Well since I have the campaign idea ready might as well keep the thread around to bounce ideas around. Since this is a JRPG setting, or at least makes the illusion of being one, we're gonna need some waifubait. Not too many, I'm thinking 3 spread across the various NPC roles. Romance won't be an option for obvious reasons but they're there to provide options for plot progression.

To start, borrowing a concept from s apothecary.

>Role: Potion shop owner.

>Personality: Outwardly rather grumpy, yet oddly caring, though with a dry sense of humor. Often cautions adventurers against common pitfalls and rookie mistakes, acting concerned as a means to earn trust.

>Involvement: Reluctantly complicit and on the payroll of the Adventurer's Guild. She's long since accepted that there's nothing she can do to change the situation, either for herself or the adventurers that fall victim to the town. She has tried to lessen the number of deaths in her own ways, slipping perception boosting formulas into her potions in hopes that at least some will be spared by them.

Actually in her mid-forties, her personal research into a formula for eternal youth resulted in her current appearance. If the players earn her trust and pry into the matter, they'll learn that she's not all that bothered by her new form itself, but admits it's made running the adult-size shop a little inconvienent. She will have a side plot involving solving her problem which depending on the outcome and the PCs interactions with her may result in her being one of the first taken. She's a hard sell though, she's been at this a long time and it'll take a lot to get her to favor this particular set of adventurers when she's watched so many march to their death before.

How anime do you want this? Katanas? People yelling out their moves?

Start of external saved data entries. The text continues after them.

(* ===== verification/Json.v ===== *)
(** * Package encoding/json: printing

    [Marshal] prints a [json] value as Go does: shortest decimal numbers that
    read back as the same [float64], strings with the HTML-safe escapes, objects
    in the order of their fields ([json_of_map] sorts the keys of a map).
    A value holding NaN or an infinity is an error, [None]. *)
From Stdlib Require Import Floats.SpecFloat Ascii.
From S2P Require Import Prelude Float64 Model.

(** ** Numbers *)

(** The number of decimal digits of [n], for positive [n] below 10^fuel. *)
Fixpoint count_digits (fuel : nat) (n : Z) : Z :=
  match fuel with
  | O => 0
  | S f => if (n <=? 0)%Z then 0 else (1 + count_digits f (n / 10))%Z
  end.

(** [a * 2^p * 10^q <= b * 2^r * 10^s] over the rationals. *)
Definition scaled_leb (a p q b r s : Z) : bool :=
  let p2 (x : Z) := (2 ^ Z.max 0 x)%Z in
  let p10 (x : Z) := (10 ^ Z.max 0 x)%Z in
  (a * p2 p * p10 q * p2 (- r) * p10 (- s) <=? b * p2 r * p10 s * p2 (- p) * p10 (- q))%Z.

(** [q * 10^j] reads back as [m * 2^e]: it lies within half a unit of the last
    place, the ends included when [m] is even. *)
Definition reads_back (m : positive) (e q j : Z) : bool :=
  let lo := (4 * Zpos m - (if (Zpos m =? 2 ^ 52)%Z && (-1074 <? e)%Z then 1 else 2))%Z in
  let hi := (4 * Zpos m + 2)%Z in
  if Z.even (Zpos m)
  then scaled_leb lo e 0 (4 * q) 0 j && scaled_leb (4 * q) 0 j hi e 0
  else negb (scaled_leb (4 * q) 0 j lo e 0) && negb (scaled_leb hi e 0 (4 * q) 0 j).

(** The floor of [m * 2^e / 10^j]. *)
Definition scaled_floor (m : positive) (e j : Z) : Z :=
  (Zpos m * 2 ^ Z.max 0 e * 10 ^ Z.max 0 (- j) / (2 ^ Z.max 0 (- e) * 10 ^ Z.max 0 j))%Z.

(** The decimal exponent of [m * 2^e], at least. *)
Definition decimal_exp (m : positive) (e : Z) : Z :=
  let i := scaled_floor m e 0 in
  if (0 <? i)%Z then (count_digits 400 i - 1)%Z
  else (count_digits 400 (scaled_floor m e (-400)) - 401)%Z.

(** The shortest decimal, from [n] digits on, that reads back. *)
Fixpoint shortest (fuel : nat) (n : Z) (m : positive) (e k : Z) : Z * Z :=
  let j := (k - n + 1)%Z in
  let q := scaled_floor m e j in
  let below := reads_back m e q j in
  let above := reads_back m e (q + 1) j in
  (* twice the value is at most 2q+1: the lower candidate is the nearer *)
  let nearer := scaled_leb (2 * Zpos m) e 0 (2 * q + 1) 0 j in
  if below && (nearer || negb above) then (q, j)
  else if above then ((q + 1)%Z, j)
  else match fuel with
  | O => (q, j)
  | S f => shortest f (n + 1) m e k
  end.

Fixpoint strip_zeros (fuel : nat) (q j : Z) : Z * Z :=
  match fuel with
  | O => (q, j)
  | S f => if (q mod 10 =? 0)%Z && (0 <? q)%Z then strip_zeros f (q / 10) (j + 1) else (q, j)
  end.

Fixpoint zeros (n : nat) : string :=
  match n with O => "" | S n' => "0" +:+ zeros n' end.

(** The digits [q], scaled by [10^j], without an exponent. *)
Definition fmt_f (q j : Z) : string :=
  if (0 <=? j)%Z then pretty q +:+ zeros (Z.to_nat j)
  else
    let d := pretty q in
    let frac := Z.to_nat (- j) in
    if (String.length d <=? frac)%nat
    then "0." +:+ zeros (frac - String.length d) +:+ d
    else String.substring 0 (String.length d - frac) d +:+ "." +:+
         String.substring (String.length d - frac) frac d.

(** With an exponent, of two digits at least unless it is negative. *)
Definition fmt_e (q j : Z) : string :=
  let d := pretty q in
  let x := (j + Z.of_nat (String.length d) - 1)%Z in
  String.substring 0 1 d +:+
  (if (String.length d <=? 1)%nat then "" else "." +:+ String.substring 1 (String.length d - 1) d)
  +:+ "e" +:+
  (if (x <? 0)%Z then "-" +:+ pretty (- x)%Z
   else "+" +:+ (if (x <? 10)%Z then "0" else "") +:+ pretty x).

Definition marshal_float (x : float64) : option string :=
  match x with
  | S754_nan | S754_infinity _ => None
  | S754_zero s => Some (if s then "-0" else "0")
  | S754_finite s m e =>
      let '(q, j) := shortest 17 1 m e (decimal_exp m e) in
      let '(q, j) := strip_zeros 20 q j in
      let big := fleb (of_int (10 ^ 21)) (math_Abs x) in
      let small := fltb (math_Abs x) (lit 1 1000000) in
      Some ((if s then "-" else "") +:+ (if big || small then fmt_e q j else fmt_f q j))
  end.

(** ** Strings *)

Definition in_range (lo hi : N) (a : ascii) : bool :=
  (lo <=? N_of_ascii a)%N && (N_of_ascii a <=? hi)%N.

(** The UTF-8 sequences of one to four bytes. *)
Definition one_byte : ascii → bool := in_range 0 127.
Definition two_bytes (a b : ascii) : bool := in_range 194 223 a && in_range 128 191 b.
Definition three_bytes (a b c : ascii) : bool :=
  in_range 224 239 a &&
  in_range (if (N_of_ascii a =? 224)%N then 160 else 128)%N (if (N_of_ascii a =? 237)%N then 159 else 191)%N b &&
  in_range 128 191 c.
Definition four_bytes (a b c d : ascii) : bool :=
  in_range 240 244 a &&
  in_range (if (N_of_ascii a =? 240)%N then 144 else 128)%N (if (N_of_ascii a =? 244)%N then 143 else 191)%N b &&
  in_range 128 191 c && in_range 128 191 d.

(** The number of bytes of the UTF-8 sequence a string starts with. *)
Definition utf8_len (s : string) : option nat :=
  match s with
  | "" => None
  | String a s =>
      if one_byte a then Some 1
      else match s with
      | "" => None
      | String b s =>
          if two_bytes a b then Some 2
          else match s with
          | "" => None
          | String c s =>
              if three_bytes a b c then Some 3
              else match s with
              | "" => None
              | String d _ => if four_bytes a b c d then Some 4 else None
              end
          end
      end
  end.

Definition hex_digit (n : N) : string :=
  String (ascii_of_N (if (n <? 10)%N then 48 + n else 87 + n)) "".

Definition quote_mark : string := String (ascii_of_N 34) "".

(** The characters escaped because of HTML. *)
Definition html_char (a : ascii) : bool :=
  let n := N_of_ascii a in (n =? 60)%N || (n =? 62)%N || (n =? 38)%N.

(** The escape of one ASCII character, if it needs one. *)
Definition escape (a : ascii) : string :=
  let n := N_of_ascii a in
  if (n =? 34)%N then "\" +:+ quote_mark
  else if (n =? 92)%N then "\\"
  else if (n =? 8)%N then "\b"
  else if (n =? 12)%N then "\f"
  else if (n =? 10)%N then "\n"
  else if (n =? 13)%N then "\r"
  else if (n =? 9)%N then "\t"
  else if (n <? 32)%N || html_char a
  then "\u00" +:+ hex_digit (n / 16) +:+ hex_digit (n mod 16)
  else String a "".

(** U+2028 and U+2029. *)
Definition line_separator (a b c : ascii) : bool :=
  (N_of_ascii a =? 226)%N && (N_of_ascii b =? 128)%N &&
  ((N_of_ascii c =? 168)%N || (N_of_ascii c =? 169)%N).
Definition escape_separator (c : ascii) : string :=
  if (N_of_ascii c =? 168)%N then "\u2028" else "\u2029".

(** The body of a string literal. *)
Fixpoint escape_all (s : string) : string :=
  match s with
  | "" => ""
  | String a s1 =>
      match utf8_len s, s1 with
      | Some 1, _ => escape a +:+ escape_all s1
      | Some 2, String b s2 => String a (String b (escape_all s2))
      | Some 3, String b (String c s3) =>
          if line_separator a b c then escape_separator c +:+ escape_all s3
          else String a (String b (String c (escape_all s3)))
      | Some 4, String b (String c (String d s4)) =>
          String a (String b (String c (String d (escape_all s4))))
      | _, _ => "\ufffd" +:+ escape_all s1
      end
  end.

Definition marshal_string (s : string) : string :=
  quote_mark +:+ escape_all s +:+ quote_mark.

(** ** Values *)

Definition concat_sep (sep : string) (l : list string) : string :=
  match l with [] => "" | x :: l' => foldl (λ s y, s +:+ sep +:+ y) x l' end.

Fixpoint Marshal (v : json) : option string :=
  match v with
  | JNull => Some "null"
  | JBool b => Some (if b then "true" else "false")
  | JNum x => marshal_float x
  | JStr s => Some (marshal_string s)
  | JArr l =>
      parts ← (fix go (l : list json) : option (list string) :=
        match l with
        | [] => Some []
        | x :: l' => p ← Marshal x; ps ← go l'; Some (p :: ps)
        end) l;
      Some ("[" +:+ concat_sep "," parts +:+ "]")
  | JObj l =>
      parts ← (fix go (l : list (string * json)) : option (list string) :=
        match l with
        | [] => Some []
        | (k, x) :: l' => p ← Marshal x; ps ← go l'; Some ((marshal_string k +:+ ":" +:+ p) :: ps)
        end) l;
      Some ("{" +:+ concat_sep "," parts +:+ "}")
  end.

(** A map is printed with its keys in increasing order. *)
Definition json_of_map (m : gmap string json) : json :=
  JObj (sort_slice (λ a b, String.ltb a.1 b.1) (map_to_list m)).

(** An object of strings always prints. *)
Lemma Marshal_obj l :
  Forall (λ kv : string * json, is_Some (Marshal kv.2)) l → is_Some (Marshal (JObj l)).
Proof.
  intros Hl. simpl. match goal with |- is_Some (?go l ≫= _) => set (g := go) end.
  assert (Hg : is_Some (g l)).
  { induction Hl as [|[k x] l [p Hx] Hl [ps IH]]; [by eexists|]. simpl in *. rewrite Hx. simpl.
    rewrite IH. by eexists. }
  destruct Hg as [ps ->]. by eexists.
Qed.

Lemma Marshal_strings (m : gmap string json) :
  map_Forall (λ _ v, ∃ s, v = JStr s) m → is_Some (Marshal (json_of_map m)).
Proof.
  intros Hm. apply Marshal_obj. rewrite sort_slice_perm. apply Forall_forall.
  intros [k v] [s ->]%elem_of_map_to_list%Hm. by eexists.
Qed.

Not at that level. Remember this is all a carefully maintained illusion. I want it to still be DnD once the curtain is pulled back, so just having little handwavable elements is all I'm going for.

Actually you're right scratch this . Okay maybe just the image, I can still use the concept I think, but it's very rough as is. It's going to be a balancing act to appeal to my players and still keep it from getting too far into weeb territory.

Well, I may be misinterpreting if, but it sounds like it’s going to get darker and more serious the longer it goes on.

Which if were the case, I’d go full weeb so that it’s contrasted much more, and comes way out of left field.

You know, something like duck-season. Absurdly cheesy and cheery premise, people assume they know what they’re in for, get a few hints something creepy is going on, and then you rip open the curtains.

That could work too I suppose. As far as the level of anime-qualities I'd probably set the standard at the level of Fire Emblem games, with the high end of the scale being the more anime moments of Awakening, and the setting on average being at the level of Path of Radiance/Radiant Dawn: present in various amounts, but super weebshit being edge cases, like 4 or less of the entire cast, and the rest still having various quirks of the medium but are kind of just there as though they would have had those traits regardless of how anime of a game it was.

Depends on your skill, but i’d Have a super dorky super weeb helper NPC ala Solaire that helps the party initially but slowly succumbs to whatever is wrong with the dungeon.

Mega-dungeons have been a thing in OSR since forever

I actually may have a concept for that.

How's this. All new adventurer parties that arrive in town have to register with the Adventurer's Guild. When they do, they're assigned a guild sanctioned "veteran" to supervise them for a provisional period of time, for their "safety". In reality these veterans are the eyes and ears of the Guild, keeping tabs on adventurers and townspeople alike. Shortly after the PCs discover the truth, he'll "leave town" with a convenient excuse or just saying this shit is too heavy for him to handle in order to report back to his superiors. He'll end up disappearing after this, only to show up again in the final act as the centerpiece of the final encounter, but this time deadly serious.

Instead of a simple dungeon, why not have it be the entrance to an entire underground ecosystem and kingdom instead?

Ooh, Solaire being a traitor. Smart. Plus you get to make it very personalized based on the parties previous encounters.